> _Materials provided_
Lemma lookup_map_Some {A B} (f : A → B) l i y :
  map f l !! i = Some y → ∃ x, l !! i = Some x ∧ y = f x.
Proof.
  revert i. induction l as [|x l IH]; intros [|i]; simpl; try done.
  - intros [= <-]. by exists x.
  - apply IH.
Qed.

(** [Iterator::filter] commutes with reordering. *)
#[export] Instance filter_Permutation_Proper {A} (f : A → bool) :
  Proper ((≡ₚ) ==> (≡ₚ)) (List.filter f).
Proof.
  induction 1 as [|x l k _ IH|x y l|l k j _ IH1 _ IH2]; simpl; [done| | |by etrans].
  - by destruct (f x); [f_equiv|].
  - destruct (f x), (f y); try done. apply Permutation_swap.
Qed.

(** * Sorting *)

(** Rust's [sort_by_key], a stable sort: an element goes in front of the first one
    whose key is not smaller, and the elements are inserted from the last to the
    first. *)
Section sort.
Context {A : Type} (key : A → Z).

Fixpoint insert_by_key (x : A) (l : list A) : list A :=
  match l with
  | [] => [x]
  | y :: l' => if (key x <=? key y)%Z then x :: l else y :: insert_by_key x l'
  end.

Definition sort_by_key (l : list A) : list A := foldr insert_by_key [] l.

Lemma insert_by_key_perm x l : insert_by_key x l ≡ₚ x :: l.
Proof.
  induction l as [|y l IH]; simpl; [done|]. destruct (key x <=? key y)%Z; [done|].
  rewrite IH. apply Permutation_swap.
Qed.

Lemma sort_by_key_perm l : sort_by_key l ≡ₚ l.
Proof. induction l as [|x l IH]; simpl; [done|]. rewrite insert_by_key_perm. by f_equiv. Qed.

Lemma insert_by_key_ordered x l :
  StronglySorted (λ a b, key a ≤ key b)%Z l → StronglySorted (λ a b, key a ≤ key b)%Z (insert_by_key x l).
Proof.
  induction 1 as [|y l Hs IH Hy]; simpl; [repeat constructor|].
  destruct (Z.leb_spec (key x) (key y)).
  - constructor; [by constructor|]. constructor; [done|].
    eapply Forall_impl; [exact Hy|]. simpl. lia.
  - constructor; [done|]. rewrite insert_by_key_perm. constructor; [lia|done].
Qed.

Lemma sort_by_key_ordered l : StronglySorted (λ a b, key a ≤ key b)%Z (sort_by_key l).
Proof. induction l as [|x l IH]; simpl; [constructor|]. by apply insert_by_key_ordered. Qed.
End sort.

(** The same for a comparison on whole elements ([sort_by_key] with a key that is not
    a number). *)
Section sort_by.
Context {A : Type} (le : A → A → bool).

Fixpoint insert_by (x : A) (l : list A) : list A :=
  match l with
  | [] => [x]
  | y :: l' => if le x y then x :: l else y :: insert_by x l'
  end.

Definition sort_by (l : list A) : list A := foldr insert_by [] l.

Lemma insert_by_perm x l : insert_by x l ≡ₚ x :: l.
Proof.
  induction l as [|y l IH]; simpl; [done|]. destruct (le x y); [done|].
  rewrite IH. apply Permutation_swap.
Qed.

Lemma sort_by_perm l : sort_by l ≡ₚ l.
Proof. induction l as [|x l IH]; simpl; [done|]. rewrite insert_by_perm. by f_equiv. Qed.

Context (Htotal : ∀ x y, le x y = true ∨ le y x = true)
  (Htrans : ∀ x y z, le x y = true → le y z = true → le x z = true).

Lemma insert_by_ordered x l :
  StronglySorted (λ a b, le a b = true) l → StronglySorted (λ a b, le a b = true) (insert_by x l).
Proof.
  induction 1 as [|y l Hs IH Hy]; simpl; [repeat constructor|]. destruct (le x y) eqn:E.
  - constructor; [by constructor|]. constructor; [done|]. eapply Forall_impl; [exact Hy|]. eauto.
  - constructor; [done|]. rewrite insert_by_perm. constructor; [|done]. destruct (Htotal x y); congruence.
Qed.

Lemma sort_by_ordered l : StronglySorted (λ a b, le a b = true) (sort_by l).
Proof. induction l as [|x l IH]; simpl; [constructor|]. by apply insert_by_ordered. Qed.
End sort_by.

(** The least of a list. *)
Lemma foldl_min_spec (l : list Z) (a : Z) :
  (foldl Z.min a l ∈ a :: l) ∧ ∀ z, z ∈ a :: l → (foldl Z.min a l ≤ z)%Z.
Proof.
  revert a. induction l as [|x l IH]; intros a; simpl.
  - split; [by left|]. intros z Hz. apply list_elem_of_singleton in Hz. lia.
  - destruct (IH (Z.min a x)) as [Hin Hle]. split.
    + apply elem_of_cons in Hin as [Hin|Hin]; [|by do 2 right]. rewrite Hin.
      destruct (Z.min_spec a x) as [[_ ->]|[_ ->]]; [by left|by right; left].
    + pose proof (Hle (Z.min a x) ltac:(by left)).
      intros z [->|[->|Hz]%elem_of_cons]%elem_of_cons; [lia..|]. apply Hle. by right.
Qed.

(** * Folds that can fail *)

(** [for x in xs { b = f(b, x)?; }]. *)
Definition try_fold {E A B} (f : B → A → outcome E B) : B → list A → outcome E B :=
  fix go b l := match l with [] => Ok b | x :: l => b ← f b x; go b l end.

Lemma try_fold_app {E A B} (f : B → A → outcome E B) b l k : try_fold f b (l ++ k) = b ← try_fold f b l; try_fold f b k.
Proof. revert b. induction l as [|x l IH]; intros b; [done|]. cbn [try_fold app]. destruct (f b x); [apply IH|done..]. Qed.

> _How to complete this task_
Find the lines above that contain the string "first" and answer with how many there are, nothing else.

> _Task output_
2